Data extract ::

Lemma foldl_snapshot_on_shard entries : ∀ st,
  let st' := foldl (snapshot_on_shard expiry trigger_snapshot gid timeout) st
                   entries in
  found_srv st' = match served gid entries with
                  | [] => found_srv st
                  | _ => true
                  end
  ∧ snapshot_failed st'
    = snapshot_failed st
      ++ omap (failure_of expiry trigger_snapshot timeout)
              (served gid entries)
  ∧ snapshot_triggered st'
    = snapshot_triggered st
      ++ (request_of expiry timeout <$> served gid entries).
Proof.
  induction entries as [|entry entries IH]; intros st; cbn zeta.
  - cbn. by rewrite !app_nil_r.
  - cbn [foldl]. rewrite served_cons. unfold snapshot_on_shard at 2 4 6.
    destruct (entry.2 !! gid) as [srv|] eqn:Hlook; [|apply IH].
    unfold failure_of, request_of. cbn [omap list_omap fmap list_fmap fst snd].
    destruct (trigger_snapshot entry.1 srv (expiry entry.1 timeout)) eqn:Htr;
      (destruct (IH (mk_snapshot_state true
                       (match trigger_snapshot entry.1 srv
                                (expiry entry.1 timeout) with
                        | Ok _ => snapshot_failed st
                        | Err e => snapshot_failed st ++ [e]
                        end)
                       (snapshot_triggered st
                          ++ [(entry.1, srv, expiry entry.1 timeout)])))
         as (IH1 & IH2 & IH3));
      rewrite Htr in IH1, IH2, IH3; rewrite IH1, IH2, IH3; cbn;
      rewrite <-?app_assoc; split_and!; try done;
      by destruct (served gid entries).
Qed.

Lemma elem_of_served (raft_gr : list (gmap group_id server)) shard srv :
  (shard, srv) ∈ served gid (imap (λ shard r, (shard, r)) raft_gr)
  ↔ serves raft_gr gid shard srv.
Proof.
  unfold served, serves. rewrite list_elem_of_omap. split.
  - intros ([s reg] & Hin & Heq).
    apply elem_of_lookup_imap in Hin as (i & y & [= -> ->] & Hi).
    cbn in Heq. destruct (y !! gid) eqn:E; simplify_eq/=. eauto.
  - intros (reg & Hi & Hl). exists (shard, reg). split.
    + by apply (elem_of_lookup_imap_2 (λ shard r, (shard, r))).
    + cbn. by rewrite Hl.
Qed.

Lemma served_fst_sublist (entries : list (nat * gmap group_id server)) :
  (served gid entries).*1 `sublist_of` entries.*1.
Proof.
  induction entries as [|entry entries IH]; [done|].
  rewrite served_cons. cbn.
  destruct (entry.2 !! gid); cbn.
  - by apply sublist_skip.
  - by apply sublist_cons.
Qed.

Lemma served_NoDup (raft_gr : list (gmap group_id server)) :
  NoDup (served gid (imap (λ shard r, (shard, r)) raft_gr)).*1.
Proof.
  eapply sublist_NoDup; [|apply served_fst_sublist].
  rewrite fmap_imap.
  replace (imap (λ n, fst ∘ (λ r : gmap group_id server, (n, r))) raft_gr)
    with (seq 0 (length raft_gr)); [apply NoDup_seq|].
  symmetry. etrans; [apply (imap_seq_0 raft_gr (λ j, j))|]. apply list_fmap_id.
Qed.

End trigger_snapshot_facts.

Section trigger_snapshot_results.

Context {group_id : Type} `{Countable group_id} {server time_point : Type}.
Variable parse_group_id : request → result group_id.
Variable format_group_id : group_id → string.
Variable expiry : nat → Z → time_point.
Variable trigger_snapshot : nat → server → time_point → result bool.
Variable raft_gr : list (gmap group_id server).
Variable completion : list (nat * gmap group_id server).
Variable pick : nat.
Variable req : request.
Variable gid : group_id.
Variable timeout : Z.
Hypothesis Hschedule : registry_schedule raft_gr completion.
Hypothesis Hgid : parse_group_id req = Ok gid.
Hypothesis Htimeout : timeout_dur (get_query_param req "timeout") = Ok timeout.

Local Abbreviation handler :=
  (trigger_snapshot_handler parse_group_id format_group_id expiry
     trigger_snapshot completion pick req).
Local Abbreviation final :=
  (foldl (snapshot_on_shard expiry trigger_snapshot gid timeout) snapshot_start
     completion).

Lemma served_schedule :
  served gid completion ≡ₚ served gid (imap (λ shard r, (shard, r)) raft_gr).
Proof. unfold served. by rewrite Hschedule. Qed.

Lemma elem_of_served_completion shard srv :
  (shard, srv) ∈ served gid completion ↔ serves raft_gr gid shard srv.
Proof. by rewrite served_schedule, elem_of_served. Qed.

Lemma final_state :
  found_srv final = match served gid completion with [] => false | _ => true end
  ∧ snapshot_failed final
    = omap (failure_of expiry trigger_snapshot timeout) (served gid completion)
  ∧ snapshot_triggered final
    = request_of expiry timeout <$> served gid completion.
Proof.
  apply (foldl_snapshot_on_shard expiry trigger_snapshot gid timeout completion
           snapshot_start).
Qed.

Lemma handler_cases :
  handler
  = match pick_one pick (snapshot_failed final) with
    | Some e => (Err e, snapshot_triggered final)
    | None =>
        if found_srv final
        then (Ok tt, snapshot_triggered final)
        else (Err (runtime_error (server_not_found format_group_id gid)),
              snapshot_triggered final)
    end.
Proof. unfold trigger_snapshot_handler. by rewrite Hgid, Htimeout. Qed.

Lemma failure_of_None_iff :
  omap (failure_of expiry trigger_snapshot timeout) (served gid completion)
  = []
  ↔ ∀ shard srv, serves raft_gr gid shard srv →
                 succeeded (trigger_snapshot shard srv (expiry shard timeout)).
Proof.
  split.
  - intros Hnil shard srv Hin%elem_of_served_completion.
    destruct (trigger_snapshot shard srv (expiry shard timeout)) as [b|e]
      eqn:Htr; [done|].
    assert (e ∈ omap (failure_of expiry trigger_snapshot timeout)
                     (served gid completion)) as Hin'.
    { apply list_elem_of_omap. exists (shard, srv). split; [done|].
      unfold failure_of. cbn. by rewrite Htr. }
    rewrite Hnil in Hin'. by apply elem_of_nil in Hin'.
  - intros Hall.
    destruct (omap _ (served gid completion)) as [|e es] eqn:E; [done|].
    assert (e ∈ omap (failure_of expiry trigger_snapshot timeout)
                     (served gid completion)) as Hin by (rewrite E; left).
    apply list_elem_of_omap in Hin as ([shard srv] & Hin & Hf).
    apply elem_of_served_completion, Hall in Hin.
    unfold failure_of in Hf. cbn in Hf.
    by destruct (trigger_snapshot shard srv (expiry shard timeout)).
Qed.

Lemma handler_ok :
  handler.1 = Ok tt
  ↔ (∃ shard srv, serves raft_gr gid shard srv)
    ∧ ∀ shard srv, serves raft_gr gid shard srv →
                   succeeded (trigger_snapshot shard srv (expiry shard timeout)).
Proof.
  rewrite handler_cases. destruct final_state as (Hfound & Hfailed & _).
  rewrite <-failure_of_None_iff, <-Hfailed.
  destruct (pick_one pick (snapshot_failed final)) as [e|] eqn:Hpick.
  - split; [done|]. intros [_ Hnil]. rewrite Hnil in Hpick. done.
  - apply pick_one_None in Hpick. rewrite Hfound.
    destruct (served gid completion) as [|[shard srv] l] eqn:Hserved; cbn.
    + split; [done|]. intros [(shard & srv & Hin%elem_of_served_completion) _].
      rewrite Hserved in Hin. by apply elem_of_nil in Hin.
    + split; [|done]. intros _. split; [|done].
      exists shard, srv. apply elem_of_served_completion. rewrite Hserved. left.
Qed.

Exercise :: The reply should hold only the lines from the first line of the listing above through the line with "(destruct (IH (mk_snapshot_state true", each copied exactly.

Response to the task ::
Lemma foldl_snapshot_on_shard entries : ∀ st,
  let st' := foldl (snapshot_on_shard expiry trigger_snapshot gid timeout) st
                   entries in
  found_srv st' = match served gid entries with
                  | [] => found_srv st
                  | _ => true
                  end
  ∧ snapshot_failed st'
    = snapshot_failed st
      ++ omap (failure_of expiry trigger_snapshot timeout)
              (served gid entries)
  ∧ snapshot_triggered st'
    = snapshot_triggered st
      ++ (request_of expiry timeout <$> served gid entries).
Proof.
  induction entries as [|entry entries IH]; intros st; cbn zeta.
  - cbn. by rewrite !app_nil_r.
  - cbn [foldl]. rewrite served_cons. unfold snapshot_on_shard at 2 4 6.
    destruct (entry.2 !! gid) as [srv|] eqn:Hlook; [|apply IH].
    unfold failure_of, request_of. cbn [omap list_omap fmap list_fmap fst snd].
    destruct (trigger_snapshot entry.1 srv (expiry entry.1 timeout)) eqn:Htr;
      (destruct (IH (mk_snapshot_state true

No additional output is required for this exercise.